Ao se cutucar, alguns pacientes relatam dor, mas a sensação principal é a de alívio e prazer, seguida de arrependimento. Alguns iniciam a escoriação de forma consciente e chegam a ficar mais de duas horas no processo. Outros não se dão conta e se cutucam quando estão lendo, assistindo TV ou até dormindo, afirmam os especialistas.

“Meus pais notam quando eu me tranco no banheiro. Eles sabem que esse é o momento que eu entro no meu ‘mundo paralelo de arrancar tudo que acho que está errado’. Gostaria que as pessoas não julgassem e entendessem que não é de propósito, não é algo que eu consiga controlar”, desabafa *Maria Carolina, que já ficou com as unhas inflamadas e sangrando pela compulsão em cutucar as cutículas dos pés e das mãos.

“Preciso maquiar minhas pernas por causa das manchas”

As lesões provocadas na pele podem evoluir para úlceras, infecções e cicatrizes, e levam a maioria dos portadores a gastar tempo e dinheiro na tentativa de cobrir os machucados. Isso inclui o uso de curativos, cosméticos, acessórios e maquiagem. Alguns chegam a se submeter a procedimentos dermatológicos ou a cirurgias corretivas. “Preciso maquiar minha perna por causa das manchas toda vez que uso shorts, saias e vestidos. Tenho vergonha de usar essas roupas”, diz *Maria Carolina.
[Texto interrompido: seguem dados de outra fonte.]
Lemma hex_digit_value_bound c x : hex_digit_value c = Some x -> (x < 16)%N.
Proof. each_char c; cbn; intros H; inversion H; reflexivity. Qed.

Lemma lower_idem s : lower (lower s) = lower s.
Proof. induction s as [|c r IH]; simpl; [reflexivity|]. now rewrite lower_char_idem, IH. Qed.

Lemma length_lower s : String.length (lower s) = String.length s.
Proof. induction s as [|c r IH]; simpl; congruence. Qed.

Lemma all_hex_lower s : all_hex (lower s) = all_hex s.
Proof.
  induction s as [|c r IH]; simpl; [reflexivity|].
  unfold is_hex_digit. now rewrite hex_digit_value_lower, IH.
Qed.

Lemma is_0x_prefixed_lower s : is_0x_prefixed (lower s) = is_0x_prefixed s.
Proof.
  destruct s as [|c1 [|c2 r]]; try reflexivity. simpl.
  now rewrite lower_char_zero, lower_char_x.
Qed.

Lemma remove_0x_prefix_lower s : remove_0x_prefix (lower s) = lower (remove_0x_prefix s).
Proof.
  unfold remove_0x_prefix. rewrite is_0x_prefixed_lower.
  destruct (is_0x_prefixed s); [|reflexivity].
  destruct s as [|c1 [|c2 r]]; reflexivity.
Qed.

Lemma remove_0x_prefix_0x s : remove_0x_prefix (String "0" (String "x" s)) = s.
Proof. reflexivity. Qed.

Lemma add_0x_prefix_lower s :
  add_0x_prefix (lower s) = String "0" (String "x" (lower (remove_0x_prefix s))).
Proof.
  unfold add_0x_prefix, remove_0x_prefix. rewrite is_0x_prefixed_lower.
  destruct (is_0x_prefixed s) eqn:E; [|reflexivity].
  destruct s as [|c1 [|c2 r]]; try discriminate E. simpl in *.
  apply andb_prop in E as [E1 E2].
  apply Ascii.eqb_eq in E1 as ->.
  apply orb_prop in E2 as [E2|E2]; apply Ascii.eqb_eq in E2 as ->; reflexivity.
Qed.

Lemma to_normalized_address_spec t :
  to_normalized_address t
  = if is_hex_address t
    then Ok (String "0" (String "x" (lower (remove_0x_prefix t))))
    else Raise ValueError.
Proof.
  unfold to_normalized_address.
  rewrite add_0x_prefix_lower.
  cbn [lower]. change (lower_char "0") with "0"%char. change (lower_char "x") with "x"%char.
  rewrite lower_idem.
  unfold is_hex_address at 1. rewrite remove_0x_prefix_0x, length_lower, all_hex_lower.
  fold (is_hex_address t).
  destruct (is_hex_address t) eqn:E.
  - unfold is_hex_address in E. apply andb_prop in E as [Elen Ehex].
    unfold is_hexstr. rewrite Ehex.
    destruct t; [discriminate Elen|]. cbn [is_empty negb andb].
    now rewrite andb_false_r.
  - now destruct (_ && _).
Qed.

Lemma length_checksum_case up a s : forall i,
  String.length (checksum_case up a i s) = String.length s.
Proof. induction s as [|c r IH]; intros i; simpl; [reflexivity|]. now rewrite IH. Qed.

(** Induction on strings two characters at a time. *)
Lemma string_pair_ind (P : string -> Prop) :
  P EmptyString ->
  (forall c, P (String c EmptyString)) ->
  (forall c1 c2 r, P r -> P (String c1 (String c2 r))) ->
  forall s, P s.
Proof.
  intros H0 H1 H2.
  assert (H : forall s, P s /\ forall c, P (String c s)).
  { induction s as [|c r [IH1 IH2]]; split; auto. }
  intros s. apply H.
Qed.

Lemma unhexlify_checksum_case up a s : forall i,
  unhexlify (checksum_case up a i (lower s)) = unhexlify s.
Proof.
  induction s as [|c|c1 c2 r IH] using string_pair_ind; intros i; try reflexivity.
  cbn [lower checksum_case unhexlify].
  rewrite IH.
  assert (H1 : forall b c, hex_digit_value (if b : bool then upper_char (lower_char c) else lower_char c)
                           = hex_digit_value c).
  { intros [] c; [rewrite hex_digit_value_upper|]; apply hex_digit_value_lower. }
  now rewrite !H1.
Qed.

Lemma byte_of_nibbles_some x y :
  (x < 16)%N -> (y < 16)%N -> exists b, byte_of_nibbles x y = Some b.
Proof.
  intros Hx Hy. unfold byte_of_nibbles.
  destruct (Byte.of_N (16 * x + y)) as [b|] eqn:E; [eauto|].
  apply Byte.of_N_None_iff in E. lia.
Qed.
Lemma X8_created_record_carries_derived_date_witness :
  renewalEffect ist Samples.typed
  = Normal (spreadWith Samples.typed "renewalDate" (VString "2025-03-15"))
  /\ snd (validateForm (spreadWith Samples.typed "renewalDate" (VString "2025-03-15"))) = true
  /\ exists st' record renewal,
       handleSubmit 1700000000500
         (spreadWith Samples.typed "renewalDate" (VString "2025-03-15")) initialState
       = Normal (st', [])
       /\ products st' = (products initialState ++ [record])%list
       /\ get record "id" = VNumber 1700000000500
       /\ calculateRenewalDate ist (get record "activationDate") (get record "validityPeriod")
          = Normal renewal
       /\ get record "renewalDate" = VString renewal.
Proof.
  assert (Heffect : renewalEffect ist Samples.typed
                    = Normal (spreadWith Samples.typed "renewalDate" (VString "2025-03-15")))
    by (vm_compute; reflexivity).
  assert (Hvalid : snd (validateForm
                          (spreadWith Samples.typed "renewalDate" (VString "2025-03-15"))) = true)
    by (vm_compute; reflexivity).
  split; [exact Heffect|]. split; [exact Hvalid|].
  exact (X8_created_record_carries_derived_date ist 1700000000500 Samples.typed
           (spreadWith Samples.typed "renewalDate" (VString "2025-03-15")) initialState
           eq_refl Heffect Hvalid).
Defined.

(** X9: [calculateRenewalDate] throws nothing but [RangeError], and only
    past its guard; it does throw when the activation date does not parse
    or the validity period does not start with a number, and the form's
    effect then throws as well. *)
Theorem X9_calculateRenewalDate_throws_RangeError
  (h : Host) (activationDate validityMonths : value) :
  (forall e, calculateRenewalDate h activationDate validityMonths = Throw e ->
             e = "RangeError"
             /\ truthy activationDate = true /\ truthy validityMonths = true)
  /\ (truthy activationDate = true -> truthy validityMonths = true ->
      construct h activationDate = None \/ parseInt validityMonths = None ->
      calculateRenewalDate h activationDate validityMonths = Throw "RangeError"
      /\ (forall formData,
            get formData "activationDate" = activationDate ->
            get formData "validityPeriod" = validityMonths ->
            renewalEffect h formData = Throw "RangeError")).
Proof.
  split.
  - intros e. unfold calculateRenewalDate.
    destruct (truthy activationDate), (truthy validityMonths); cbn [negb orb];
      try discriminate.
    destruct (setMonth _ _ _); cbn [toISOString]; [discriminate|].
    intros E. injection E as <-. repeat split.
  - intros Ha Hv Hbad.
    assert (C : calculateRenewalDate h activationDate validityMonths = Throw "RangeError").
    { unfold calculateRenewalDate. rewrite Ha, Hv. cbn [negb orb].
      destruct Hbad as [-> | ->].
      - reflexivity.
      - destruct (construct h activationDate); reflexivity. }
    split; [exact C|]. intros formData <- <-. unfold renewalEffect.
    now rewrite Ha, Hv, C.
Qed.

Lemma X9_calculateRenewalDate_throws_RangeError_witness :
  truthy (VString "2024-03-15") = true
  /\ truthy (VString "one year") = true
  /\ parseInt (VString "one year") = None
  /\ calculateRenewalDate ist (VString "2024-03-15") (VString "one year") = Throw "RangeError".
Proof.
  assert (Hmonths : parseInt (VString "one year") = None) by (vm_compute; reflexivity).
  split; [reflexivity|]. split; [reflexivity|]. split; [exact Hmonths|].
  exact (proj1 (proj2 (X9_calculateRenewalDate_throws_RangeError ist
                         (VString "2024-03-15") (VString "one year"))
                  eq_refl eq_refl (or_intror Hmonths))).
Defined.

Module ExpiryFacts.
Lemma filter_sublist_impl {A} (f g : A -> bool) (l : list A) :
  (forall x, In x l -> f x = true -> g x = true) ->
  sublist (List.filter f l) (List.filter g l).
Proof.
  induction l as [|x l IH]; intros H; [constructor|].
  cbn [List.filter].
  assert (IH' : sublist (List.filter f l) (List.filter g l)).
  { apply IH. intros y Hy. apply H. now right. }
  destruct (f x) eqn:F.
  - rewrite (H x (or_introl eq_refl) F). now constructor.
  - destruct (g x); [now constructor | exact IH'].
Qed.

Lemma isExpired_later h now now' v :
  now <= now' -> isExpired h now v = true -> isExpired h now' v = true.
Proof.
  unfold isExpired. intros Hle. destruct (negb (truthy v)); [discriminate|].
  destruct (construct h v); [|discriminate]. rewrite !Z.ltb_lt. lia.
Qed.
End ExpiryFacts.

(** X10: what is expired at some time is expired at every later time,
    and the list of expired records only grows, keeping its order. *)
Theorem X10_expired_stays_expired
  (h : Host) (now now' : Z) (st : state) (Hlater : now <= now') :
  (forall renewalDate,
     isExpired h now renewalDate = true -> isExpired h now' renewalDate = true)
  /\ sublist (expiredProducts h now st) (expiredProducts h now' st).
Proof.
  split.
  - intros v. now apply ExpiryFacts.isExpired_later.
  - apply ExpiryFacts.filter_sublist_impl. intros p _.
    now apply ExpiryFacts.isExpired_later.
Qed.

Lemma X10_expired_stays_expired_witness :
  Samples.today <= Samples.today + 86400000
  /\ (forall renewalDate,
        isExpired ist Samples.today renewalDate = true ->
        isExpired ist (Samples.today + 86400000) renewalDate = true)
  /\ sublist (expiredProducts ist Samples.today (withProducts [Samples.legacyRow]))
             (expiredProducts ist (Samples.today + 86400000) (withProducts [Samples.legacyRow])).
Proof.
  assert (Hlater : Samples.today <= Samples.today + 86400000) by lia.
  split; [exact Hlater|].
  exact (X10_expired_stays_expired ist Samples.today (Samples.today + 86400000)
           (withProducts [Samples.legacyRow]) Hlater).
Defined.

(** X11: for every record in the list of expired records [daysOverdue]
    is a number, not [NaN], it is not negative, and it is the number of
    whole days elapsed since the renewal date (as long as that time is
    within the exact range of the component's numbers). *)
Theorem X11_daysOverdue_of_listed_record
  (h : Host) (now : Z) (st : state) (p : object)
  (Hlisted : In p (expiredProducts h now st))
  (Hexact : forall t, construct h (get p "renewalDate") = Some t ->
                      now - t < 9007199254740992) :
  exists t n,
    construct h (get p "renewalDate") = Some t
    /\ daysOverdue h now (get p "renewalDate") = Some n
    /\ 0 <= n
    /\ n * msPerDay <= now - t < (n + 1) * msPerDay.
Proof.
  apply List.filter_In in Hlisted as [_ H]. unfold isExpired in H.
  destruct (negb (truthy (get p "renewalDate"))); [discriminate|].
  unfold daysOverdue. destruct (construct h (get p "renewalDate")) as [t|]; [|discriminate].
  apply Z.ltb_lt in H. exists t, ((now - t) / (1000 * 60 * 60 * 24)).
  split; [reflexivity|]. split; [reflexivity|]. unfold msPerDay.
  change (1000 * 60 * 60 * 24) with 86400000. Z.div_mod_to_equations. lia.
Qed.

Lemma X11_daysOverdue_of_listed_record_witness :
  In Samples.legacyRow (expiredProducts ist Samples.today (withProducts [Samples.legacyRow]))
  /\ exists t n,
       construct ist (get Samples.legacyRow "renewalDate") = Some t
       /\ daysOverdue ist Samples.today (get Samples.legacyRow "renewalDate") = Some n
       /\ 0 <= n
       /\ n * msPerDay <= Samples.today - t < (n + 1) * msPerDay.
Proof.
  assert (Hlisted : In Samples.legacyRow
                      (expiredProducts ist Samples.today (withProducts [Samples.legacyRow])))
    by (vm_compute; left; reflexivity).
  split; [exact Hlisted|].
  apply (X11_daysOverdue_of_listed_record ist Samples.today (withProducts [Samples.legacyRow])
           Samples.legacyRow Hlisted).
  intros t E. vm_compute in E. injection E as <-. unfold Samples.today. lia.
Defined.

(** ** Clients and distributions *)

Module ClientFacts.
Import RecordFacts.

Lemma strictEq_refl_truthy v : truthy v = true -> strictEq v v = true.
Proof.
  destruct v as [| |b|n| |s]; cbn; try discriminate; intros _.
  - now destruct b.
  - apply Z.eqb_refl.
  - apply String.eqb_refl.
Qed.

Lemma sameValueZero_eq a b : sameValueZero a b = true <-> a = b.
Proof.
  split.
  - destruct a, b; cbn [sameValueZero]; try reflexivity; apply strictEq_eq.
  - intros <-. destruct a as [| |b|n| |s]; cbn; try reflexivity.
    + now destruct b.
    + apply Z.eqb_refl.
    + apply String.eqb_refl.
Qed.

Lemma seen_In x seen : existsb (sameValueZero x) seen = true <-> In x seen.
Proof.
  rewrite List.existsb_exists. split.
  - intros (y & Hy & E). apply sameValueZero_eq in E. now subst.
  - intros H. exists x. split; [exact H | now apply sameValueZero_eq].
Qed.

Lemma fold_setAdd l : forall seen,
  List.NoDup seen ->
  List.NoDup (fold_left setAdd l seen)
  /\ (forall x, In x (fold_left setAdd l seen) <-> In x seen \/ In x l)
  /\ exists added, fold_left setAdd l seen = (seen ++ added)%list /\ sublist added l.
Proof.
  induction l as [|y l IH]; intros seen Hnd.
  - cbn. split; [exact Hnd|]. split; [intros x; tauto|].
    exists []. split; [now rewrite List.app_nil_r | constructor].
  - cbn [fold_left]. unfold setAdd at 2 4 6.
    destruct (existsb (sameValueZero y) seen) eqn:E.
    + apply seen_In in E. destruct (IH seen Hnd) as (H1 & H2 & added & H3 & H4).
      split; [exact H1|]. split.
      * intros x. rewrite H2. cbn [In]. split; [tauto|].
        intros [H | [<- | H]]; tauto.
      * exists added. split; [exact H3 | now constructor].
    + assert (Hy : ~ In y seen).
      { intros H. apply seen_In in H. congruence. }
      assert (Hnd' : List.NoDup (seen ++ [y])%list).
      { apply List.NoDup_app;
          [exact Hnd | repeat constructor; intros [] | intros x Hx [<- | []]; contradiction]. }
      destruct (IH _ Hnd') as (H1 & H2 & added & H3 & H4).
      split; [exact H1|]. split.
      * intros x. rewrite H2, List.in_app_iff. cbn [In]. tauto.
      * exists (y :: added). split; [now rewrite H3, <- List.app_assoc | now constructor].
Qed.

Lemma distinct_spec l :
  List.NoDup (distinct l)
  /\ (forall x, In x (distinct l) <-> In x l)
  /\ sublist (distinct l) l.
Proof.
  destruct (fold_setAdd l [] (List.NoDup_nil _)) as (H1 & H2 & added & H3 & H4).
  unfold distinct. split; [exact H1|]. split.
  - intros x. rewrite H2. cbn [In]. tauto.
  - rewrite H3. exact H4.
Qed.

Lemma list_sum_cons x l : list_sum (x :: l) = (x + list_sum l)%nat.
Proof. reflexivity. Qed.

Lemma list_sum_zero {A} (l : list A) : list_sum (List.map (fun _ => 0%nat) l) = 0%nat.
Proof. induction l; cbn; auto. Qed.

Lemma list_sum_add {A} (f g : A -> nat) l :
  list_sum (List.map (fun x => (f x + g x)%nat) l)
  = (list_sum (List.map f l) + list_sum (List.map g l))%nat.
Proof.
  induction l as [|x l IH]; [reflexivity|].
  cbn [List.map]. rewrite !list_sum_cons, IH. lia.
Qed.

Lemma one_match k cs :
  List.NoDup cs ->
  list_sum (List.map (fun c => if strictEq k c then 1%nat else 0%nat) cs)
  = if existsb (strictEq k) cs then 1%nat else 0%nat.
Proof.
  induction 1 as [|c cs Hc Hnd IH]; [reflexivity|].
  cbn [List.map existsb]. rewrite list_sum_cons, IH.
  destruct (strictEq k c) eqn:E; cbn [orb]; [|reflexivity].
  apply strictEq_eq in E. subst c.
  destruct (existsb (strictEq k) cs) eqn:E'; [|reflexivity].
  apply List.existsb_exists in E' as (c' & Hc' & E'). apply strictEq_eq in E'. subst c'.
  contradiction.
Qed.

(** Counting the records under each of several distinct labels counts
    every record that carries one of the labels once. *)
Lemma count_partition {A} (key : A -> value) (cs : list value) (l : list A) :
  List.NoDup cs ->
  list_sum (List.map (fun c => length (List.filter (fun p => strictEq (key p) c) l)) cs)
  = length (List.filter (fun p => existsb (strictEq (key p)) cs) l).
Proof.
  intros Hnd. induction l as [|p l IH].
  - cbn. apply list_sum_zero.
  - cbn [List.filter].
    transitivity
      (list_sum (List.map (fun c => ((if strictEq (key p) c then 1 else 0)
                                     + length (List.filter (fun p => strictEq (key p) c) l))%nat) cs)).
    + f_equal. apply List.map_ext. intros c. now destruct (strictEq (key p) c).
    + rewrite list_sum_add, IH, one_match by exact Hnd.
      now destruct (existsb (strictEq (key p)) cs).
Qed.


Lemma filter_length_and {A} (f g : A -> bool) l :
  (length (List.filter (fun x => f x && g x) l) <= length (List.filter f l))%nat.
Proof. induction l as [|x l IH]; cbn; [lia|]. destruct (f x), (g x); cbn; lia. Qed.

Lemma filter_length_split {A} (f : A -> bool) l :
  (length (List.filter f l) + length (List.filter (fun x => negb (f x)) l))%nat = length l.
Proof. induction l as [|x l IH]; cbn; [lia|]. destruct (f x); cbn; lia. Qed.

Lemma clients_In st c :
  In c (clients st)
  <-> truthy c = true /\ exists p, In p (products st) /\ get p "endUserName" = c.
Proof.
  unfold clients. rewrite (proj1 (proj2 (distinct_spec _))), List.filter_In, List.in_map_iff.
  split.
  - intros [(p & E & Hp) T]. split; [exact T|]. now exists p.
  - intros [T (p & Hp & E)]. split; [now exists p | exact T].
Qed.

Lemma named_by_client st p :
  In p (products st) ->
  existsb (strictEq (get p "endUserName")) (clients st) = truthy (get p "endUserName").
Proof.
  intros Hp. destruct (truthy (get p "endUserName")) eqn:T.
  - apply List.existsb_exists. exists (get p "endUserName"). split.
    + apply clients_In. split; [exact T|]. now exists p.
    + now apply strictEq_refl_truthy.
  - destruct (existsb _ (clients st)) eqn:E; [|reflexivity].
    apply List.existsb_exists in E as (c & Hc & E). apply strictEq_eq in E.
    apply clients_In in Hc as [Tc _]. congruence.
Qed.

End ClientFacts.
Lemma re_escape_inv v :
  forall A (k : str -> str -> caps -> option A) b s g a,
    rmatch_k (re_escape v) b s g k = Some a ->
    exists s', s = v ++ s' /\ k (rev v ++ b) s' g = Some a.
Proof.
  induction v as [ | c v IH]; intros A k b s g a H; simpl in H.
  - exists s. auto.
  - destruct s as [ | x s]; [discriminate | ].
    destruct (N.eqb_spec x c) as [-> | ]; [ | discriminate].
    apply IH in H. destruct H as (s' & -> & H).
    exists s'. split; [reflexivity | ].
    simpl. now rewrite <- app_assoc.
Qed.

(** The pattern [r'\b' + re.escape(var) + r'\b'] matches the text [var]
    only. *)
Definition word_pattern (var : str) : regex :=
  Cat (rx "\b") (Cat (re_escape var) (rx "\b")).

Lemma word_pattern_text adv var b s n g :
  match_at adv (word_pattern var) b s = Some (n, g) -> firstn n s = var.
Proof.
  unfold word_pattern. change (rx "\b") with (Cat WordB Eps).
  unfold match_at. simpl.
  destruct (boundary b s); [ | discriminate].
  intros H. apply re_escape_inv in H. destruct H as (s' & -> & H).
  destruct (boundary _ s'); [ | discriminate].
  rewrite length_app, Nat.add_sub in H.
  destruct (adv && _); [discriminate | ]. injection H as <- _.
  now rewrite firstn_app, Nat.sub_diag, firstn_all, firstn_O, app_nil_r.
Qed.

(** A variable of at most one character, used as a template: a
    backslash does not compile, any other text stands for itself. *)
Lemma re_sub_word var s :
  (List.length var <= 1)%nat ->
  re_sub (word_pattern var) var s =
  if str_eqb var [c_bslash] then Raise ReError else Ret s.
Proof.
  intros Hlen. unfold re_sub.
  destruct var as [ | c [ | c' var]]; simpl in Hlen; [ | | lia].
  - simpl. f_equal. apply re_sub_fun_same.
    intros adv b' s' n g H. apply word_pattern_text in H. now rewrite H.
  - unfold str_eqb. simpl parse_template.
    destruct (N.eqb_spec c c_bslash) as [-> | Hc].
    + destruct (str_eq_dec _ _); [reflexivity | congruence].
    + destruct (str_eq_dec _ _) as [E | _]; [congruence | ].
      f_equal. apply re_sub_fun_same.
      intros adv b' s' n g H. apply word_pattern_text in H. now rewrite H.
Qed.

(** ** [standardize_variable_scope] *)

(** The variable names [standardize_variable_scope] reads off the
    quantifiers of a formula. *)
Definition quantifier_variables (formula : str) : list str :=
  map (fun t => item t 1) (re_findall (rx "(∀|∃)(.?)\s(.?)\b") formula).

Definition is_bslash (var : str) : bool := str_eqb var [c_bslash].

Definition short (var : str) : Prop := (List.length var <= 1)%nat.

Definition on_key (P : str -> bool) (kv : str * str) : bool := P (fst kv).

(** An entry of the dictionary: a short name mapped to itself. *)
Definition own_name (kv : str * str) : Prop :=
  short (fst kv) /\ snd kv = fst kv.

Lemma lookup_In n g t : lookup n g = Some t -> In (n, t) g.
Proof.
  induction g as [ | [m t'] g IH]; simpl; [discriminate | ].
  destruct (Nat.eqb_spec n m) as [-> | ]; [intros [= ->]; auto | auto].
Qed.

(** The second group of the quantifier pattern is [(.?)]: at most one
    character. *)
Lemma quantifier_variables_short formula :
  Forall short (quantifier_variables formula).
Proof.
  unfold quantifier_variables, re_findall. rewrite map_map.
  apply Forall_map. apply scan_hits. intros adv b' s' n g _ H.
  apply match_at_inv in H. destruct H as (w & s'' & _ & _ & _ & _ & Hg & _).
  change (ngroups (rx "(∀|∃)(.?)\s(.?)\b")) with 3%nat.
  unfold item, short. cbn [seq map nth]. unfold group. cbn [m_caps].
  destruct (lookup 2 g) as [t | ] eqn:E; [ | simpl; lia].
  apply lookup_In in E. unfold caps_within in Hg.
  rewrite Forall_forall in Hg. apply Hg in E.
  destruct E as (ow & Hin & Hfit). cbn [fst snd] in *.
  vm_compute in Hin.
  destruct Hin as [[=] | [[= <-] | [[=] | []]]]. exact Hfit.
Qed.

Definition add_variable (variable_map : vmap) (t : list str) : vmap :=
  let var := item t 1 in
  if in_map var variable_map then variable_map
  else variable_map ++ [(var, var)].

Lemma in_map_existsb (P : str -> bool) var (vm : vmap) :
  in_map var vm = true -> P var = true -> existsb (on_key P) vm = true.
Proof.
  unfold in_map. rewrite !existsb_exists. intros ([k v] & Hin & Hk) HP.
  exists (k, v). split; [exact Hin | ]. unfold on_key. simpl in *.
  unfold str_eqb in Hk. destruct (str_eq_dec var k); [now subst | discriminate].
Qed.

(** The dictionary maps names of at most one character to themselves,
    and its keys are the captured names. *)
Lemma build_variable_map_spec (P : str -> bool) (qs : list (list str)) :
  forall vm : vmap,
    Forall short (map (fun t => item t 1) qs) ->
    Forall own_name vm ->
    Forall own_name (fold_left add_variable qs vm) /\
    existsb (on_key P) (fold_left add_variable qs vm) =
    existsb (on_key P) vm || existsb P (map (fun t => item t 1) qs).
Proof.
  induction qs as [ | t qs IH]; intros vm Hqs Hvm; simpl.
  - now rewrite orb_false_r.
  - inversion Hqs as [ | ? ? Ht Hqs']; subst.
    unfold add_variable at 2 4. cbv zeta.
    destruct (in_map (item t 1) vm) eqn:E.
    + destruct (IH vm Hqs' Hvm) as [H1 H2]. split; [exact H1 | ].
      rewrite H2. destruct (P (item t 1)) eqn:EP; [ | reflexivity].
      now rewrite (in_map_existsb P _ _ E EP).
    + destruct (IH (vm ++ [(item t 1, item t 1)]) Hqs') as [H1 H2].
      { apply Forall_app. split; [exact Hvm | ].
        constructor; [split; [exact Ht | reflexivity] | constructor]. }
      split; [exact H1 | ]. rewrite H2, existsb_app. unfold on_key at 2. simpl.
      now rewrite orb_false_r, orb_assoc.
Qed.

Lemma standardize_fold (vm : vmap) : forall acc,
  Forall own_name vm ->
  fold_left (fun acc kv =>
               (formula <- acc ;;
                re_sub (Cat (rx "\b") (Cat (re_escape (fst kv)) (rx "\b")))
                       (snd kv) formula)%py) vm acc =
  match acc with
  | Ret formula =>
    if existsb (on_key is_bslash) vm then Raise ReError else Ret formula
  | Raise e => Raise e
  end.
Proof.
  induction vm as [ | [k v] vm IH]; intros acc Hvm; simpl.
  - now destruct acc.
  - inversion Hvm as [ | ? ? [Hlen Hv] Hvm']; subst. simpl in *. subst v.
    rewrite IH by exact Hvm'. destruct acc as [formula | e]; simpl; auto.
    fold (word_pattern k). rewrite re_sub_word by exact Hlen.
    unfold on_key, is_bslash. simpl. now destruct (str_eqb k [c_bslash]).
Qed.

(** [standardize_variable_scope] returns its argument, unless one of
    the captured names is a backslash, which is no template: then it
    raises [re.error]. *)
Lemma standardize_variable_scope_spec formula :
  standardize_variable_scope formula =
  if existsb is_bslash (quantifier_variables formula)
  then Raise ReError else Ret formula.
Proof.
  unfold standardize_variable_scope, build_variable_map.
  fold add_variable.
  pose proof (quantifier_variables_short formula) as Hs.
  unfold quantifier_variables in *.
  destruct (@build_variable_map_spec is_bslash _ [] Hs (Forall_nil _))
    as [H1 H2].
  rewrite standardize_fold by exact H1. rewrite H2. reflexivity.
Qed.

(** ** Formulas without quantifier signs *)

Definition is_quantifier (c : char) : bool := (c =? ch "∀") || (c =? ch "∃").

Definition quantifier_free (s : str) : bool := lacks is_quantifier s.

Lemma eliminate_implication_quantifier_free s :
  quantifier_free s = true -> quantifier_free (eliminate_implication s) = true.
Proof.
  intros H. unfold eliminate_implication, quantifier_free, lacks.
  repeat (apply re_sub_t_forallb; [reflexivity | ]). exact H.
Qed.

Lemma move_negation_inward_quantifier_free s :
  quantifier_free s = true -> quantifier_free (move_negation_inward s) = true.
Proof.
  intros H. unfold move_negation_inward, quantifier_free, lacks.
  apply re_sub_t_forallb; [reflexivity | ].
  assert (H2 : quantifier_free
                 (re_sub_t (rx "¬\((.?) ∨ (.?)\)") "(¬\1 ∧ ¬\2)"
                    (re_sub_t (rx "¬\((.?) ∧ (.?)\)") "(¬\1 ∨ ¬\2)" s)) = true)
    by (repeat (apply re_sub_t_forallb; [reflexivity | ]); exact H).
  rewrite (needs_re_sub_t is_quantifier (rx "¬∀(.?) (.?)")) by (reflexivity || exact H2).
  rewrite (needs_re_sub_t is_quantifier (rx "¬∃(.?) (.?)")) by (reflexivity || exact H2).
  exact H2.
Qed.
Os prejuízos decorrentes do transtorno de escoriação são inúmeros, de acordo com a médica Elen. Na vida afetiva, muitos evitam ter relações íntimas. No trabalho, esses indivíduos afirmam não conseguirem crescer profissionalmente. Na vida social, eles se esquivam de eventos a fim de fugir da curiosidade e do julgamento das pessoas em relação ao seu comportamento e a suas feridas.

Diagnóstico

Segundo estudos, a doença se inicia na adolescência e acomete predominantemente o gênero feminino, com uma incidência de 1 a 5% da população geral. Para ser diagnosticado, é preciso preencher os cinco critérios indicados no Manual Diagnóstico e Estatístico de Transtornos Mentais (DSM-5). São eles: beliscar a pele resultando em lesão visível; tentar e não conseguir cessar a escoriação; sofrer ou ter alguma área social da vida prejudicada decorrente do ato de beliscar; o comportamento não deve ocorrer devido aos efeitos fisiológicos de alguma substância, como o uso de cocaína, ou por outra condição médica; e por último, a ação de beliscar não pode ser em decorrência de outro transtorno mental, na intenção de causar mal a si mesmo na autolesão não suicida ou por um delírio causado por um quadro psicótico.

Tratamento

De acordo com o psicólogo Daniel, o tratamento mais indicado para o transtorno é a psicoterapia associada ou não a medicamentos. Nela, o portador aprende a lidar com os sintomas do comportamento escoriativo e também passa a observar como ele se relaciona com suas emoções e seu corpo. “Não trabalhamos com a ideia de cura, mas de controle, pois o indivíduo pode reconquistar uma vida sem os prejuízos que a doença acarreta”, conclui.

* O nome foi trocado a pedido da entrevistada.